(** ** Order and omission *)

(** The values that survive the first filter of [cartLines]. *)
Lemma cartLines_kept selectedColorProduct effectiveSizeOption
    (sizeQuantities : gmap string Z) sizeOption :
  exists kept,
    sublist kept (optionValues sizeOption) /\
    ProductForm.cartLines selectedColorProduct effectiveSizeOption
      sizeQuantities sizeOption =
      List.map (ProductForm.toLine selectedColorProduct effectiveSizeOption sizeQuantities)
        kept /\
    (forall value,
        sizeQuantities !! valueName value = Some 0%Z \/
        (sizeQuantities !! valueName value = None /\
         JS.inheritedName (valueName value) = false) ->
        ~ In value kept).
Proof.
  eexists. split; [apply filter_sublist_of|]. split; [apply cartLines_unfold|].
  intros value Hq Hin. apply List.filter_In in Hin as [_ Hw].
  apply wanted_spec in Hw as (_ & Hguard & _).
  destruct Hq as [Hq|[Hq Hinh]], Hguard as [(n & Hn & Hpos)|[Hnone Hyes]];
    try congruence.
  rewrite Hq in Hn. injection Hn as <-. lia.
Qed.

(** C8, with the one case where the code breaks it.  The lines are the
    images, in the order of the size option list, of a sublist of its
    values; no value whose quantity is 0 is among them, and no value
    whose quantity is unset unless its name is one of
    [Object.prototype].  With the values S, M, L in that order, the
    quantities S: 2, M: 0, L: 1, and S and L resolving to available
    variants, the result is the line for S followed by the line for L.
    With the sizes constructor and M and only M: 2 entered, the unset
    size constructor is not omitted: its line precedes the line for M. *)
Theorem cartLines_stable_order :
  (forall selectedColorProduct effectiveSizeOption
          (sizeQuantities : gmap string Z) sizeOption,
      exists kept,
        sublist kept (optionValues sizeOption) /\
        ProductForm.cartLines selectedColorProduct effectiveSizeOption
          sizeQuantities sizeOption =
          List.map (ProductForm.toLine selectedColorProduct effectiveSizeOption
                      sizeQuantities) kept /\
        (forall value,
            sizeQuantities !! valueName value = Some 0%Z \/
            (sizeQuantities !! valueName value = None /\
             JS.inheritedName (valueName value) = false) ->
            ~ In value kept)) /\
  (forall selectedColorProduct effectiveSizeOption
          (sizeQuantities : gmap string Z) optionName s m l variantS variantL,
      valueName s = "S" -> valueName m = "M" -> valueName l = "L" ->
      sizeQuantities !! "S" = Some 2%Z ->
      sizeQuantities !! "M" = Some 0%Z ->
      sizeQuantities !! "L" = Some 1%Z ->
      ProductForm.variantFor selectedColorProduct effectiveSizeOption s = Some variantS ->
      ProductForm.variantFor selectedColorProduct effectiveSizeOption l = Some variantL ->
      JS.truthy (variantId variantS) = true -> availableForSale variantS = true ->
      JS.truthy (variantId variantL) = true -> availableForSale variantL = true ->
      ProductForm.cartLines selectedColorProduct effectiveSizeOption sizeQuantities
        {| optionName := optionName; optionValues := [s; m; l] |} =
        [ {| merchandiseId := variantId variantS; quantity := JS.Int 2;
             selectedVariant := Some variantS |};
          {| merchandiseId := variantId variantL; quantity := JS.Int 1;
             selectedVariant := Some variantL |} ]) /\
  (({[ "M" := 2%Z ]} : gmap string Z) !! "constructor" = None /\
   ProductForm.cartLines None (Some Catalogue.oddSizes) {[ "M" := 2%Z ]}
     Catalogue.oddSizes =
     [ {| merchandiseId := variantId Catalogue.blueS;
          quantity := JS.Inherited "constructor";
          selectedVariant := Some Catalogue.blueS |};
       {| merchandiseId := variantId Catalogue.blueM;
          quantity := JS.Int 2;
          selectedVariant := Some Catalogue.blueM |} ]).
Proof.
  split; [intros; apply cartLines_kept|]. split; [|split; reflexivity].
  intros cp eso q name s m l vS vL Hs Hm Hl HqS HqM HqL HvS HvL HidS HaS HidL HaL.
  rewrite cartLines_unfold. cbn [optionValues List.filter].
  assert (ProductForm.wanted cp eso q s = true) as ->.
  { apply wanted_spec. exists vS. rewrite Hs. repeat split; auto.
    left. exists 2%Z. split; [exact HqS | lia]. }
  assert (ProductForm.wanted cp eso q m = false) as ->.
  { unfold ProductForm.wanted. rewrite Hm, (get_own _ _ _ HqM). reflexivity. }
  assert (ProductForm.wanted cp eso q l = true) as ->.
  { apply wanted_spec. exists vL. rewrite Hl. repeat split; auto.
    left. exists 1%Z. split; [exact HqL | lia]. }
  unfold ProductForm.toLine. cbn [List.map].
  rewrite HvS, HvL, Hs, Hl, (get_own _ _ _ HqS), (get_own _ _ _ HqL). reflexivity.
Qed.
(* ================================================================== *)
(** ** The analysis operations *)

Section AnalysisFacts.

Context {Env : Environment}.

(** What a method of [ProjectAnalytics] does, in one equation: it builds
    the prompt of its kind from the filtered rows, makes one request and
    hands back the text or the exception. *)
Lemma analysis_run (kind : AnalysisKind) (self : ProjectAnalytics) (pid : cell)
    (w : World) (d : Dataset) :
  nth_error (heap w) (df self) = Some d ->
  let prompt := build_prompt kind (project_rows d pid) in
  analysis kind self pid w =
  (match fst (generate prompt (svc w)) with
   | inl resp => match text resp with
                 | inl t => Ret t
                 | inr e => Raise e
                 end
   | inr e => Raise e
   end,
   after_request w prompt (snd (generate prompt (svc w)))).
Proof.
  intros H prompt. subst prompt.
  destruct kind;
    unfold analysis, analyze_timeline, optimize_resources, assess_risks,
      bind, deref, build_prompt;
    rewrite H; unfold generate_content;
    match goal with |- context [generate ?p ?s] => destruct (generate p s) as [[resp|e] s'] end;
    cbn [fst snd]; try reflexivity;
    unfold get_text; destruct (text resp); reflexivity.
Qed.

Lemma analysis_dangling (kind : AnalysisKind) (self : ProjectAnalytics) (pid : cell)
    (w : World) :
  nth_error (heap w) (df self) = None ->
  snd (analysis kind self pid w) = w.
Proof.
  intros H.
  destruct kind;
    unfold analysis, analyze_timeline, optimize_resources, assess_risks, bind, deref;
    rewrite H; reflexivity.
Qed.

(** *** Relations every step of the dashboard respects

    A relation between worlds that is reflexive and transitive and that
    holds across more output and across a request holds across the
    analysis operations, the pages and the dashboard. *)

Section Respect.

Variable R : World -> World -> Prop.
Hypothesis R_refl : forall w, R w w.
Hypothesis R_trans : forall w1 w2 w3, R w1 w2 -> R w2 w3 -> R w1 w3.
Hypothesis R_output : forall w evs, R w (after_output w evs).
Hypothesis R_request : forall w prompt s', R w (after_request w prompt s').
◇ ◇ ◇ ◇ ◇ ◇ ◇
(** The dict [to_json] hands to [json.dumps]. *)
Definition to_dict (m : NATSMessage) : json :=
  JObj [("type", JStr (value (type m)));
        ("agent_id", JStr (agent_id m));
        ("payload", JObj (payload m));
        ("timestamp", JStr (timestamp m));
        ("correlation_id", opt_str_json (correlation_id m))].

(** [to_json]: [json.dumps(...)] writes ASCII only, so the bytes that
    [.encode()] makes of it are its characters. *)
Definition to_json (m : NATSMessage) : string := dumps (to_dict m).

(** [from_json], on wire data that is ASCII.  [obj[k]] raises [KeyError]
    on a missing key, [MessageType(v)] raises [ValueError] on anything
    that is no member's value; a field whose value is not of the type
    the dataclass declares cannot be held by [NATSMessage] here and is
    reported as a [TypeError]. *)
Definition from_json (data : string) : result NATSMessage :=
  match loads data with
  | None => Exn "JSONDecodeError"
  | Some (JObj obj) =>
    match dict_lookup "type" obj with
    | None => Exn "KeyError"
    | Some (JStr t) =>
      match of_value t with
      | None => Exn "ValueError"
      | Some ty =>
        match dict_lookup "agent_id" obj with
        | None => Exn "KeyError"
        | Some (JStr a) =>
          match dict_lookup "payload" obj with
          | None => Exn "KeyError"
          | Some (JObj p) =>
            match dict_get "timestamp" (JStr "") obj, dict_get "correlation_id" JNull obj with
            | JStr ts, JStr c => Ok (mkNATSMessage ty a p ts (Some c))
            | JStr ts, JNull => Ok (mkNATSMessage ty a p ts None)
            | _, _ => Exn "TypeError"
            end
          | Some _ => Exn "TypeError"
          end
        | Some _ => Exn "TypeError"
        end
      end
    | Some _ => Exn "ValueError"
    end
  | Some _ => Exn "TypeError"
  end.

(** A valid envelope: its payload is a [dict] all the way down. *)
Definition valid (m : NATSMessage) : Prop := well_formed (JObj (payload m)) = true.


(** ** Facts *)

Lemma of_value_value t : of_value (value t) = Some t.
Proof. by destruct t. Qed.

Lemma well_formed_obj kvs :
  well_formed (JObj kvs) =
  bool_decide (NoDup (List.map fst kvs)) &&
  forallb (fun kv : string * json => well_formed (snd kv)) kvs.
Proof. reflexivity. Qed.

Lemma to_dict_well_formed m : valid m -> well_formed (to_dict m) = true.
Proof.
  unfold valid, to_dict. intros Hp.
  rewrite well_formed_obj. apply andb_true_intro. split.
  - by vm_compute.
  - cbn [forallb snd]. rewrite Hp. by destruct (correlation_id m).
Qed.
◇ ◇ ◇ ◇ ◇ ◇ ◇
What to produce: Working through the records, copy each line in which the word "that" appears.

Answer space:
(** The values that survive the first filter of [cartLines]. *)
    [Object.prototype].  With the values S, M, L in that order, the
    A relation between worlds that is reflexive and transitive and that
(** [to_json]: [json.dumps(...)] writes ASCII only, so the bytes that
(** [from_json], on wire data that is ASCII.  [obj[k]] raises [KeyError]
    that is no member's value; a field whose value is not of the type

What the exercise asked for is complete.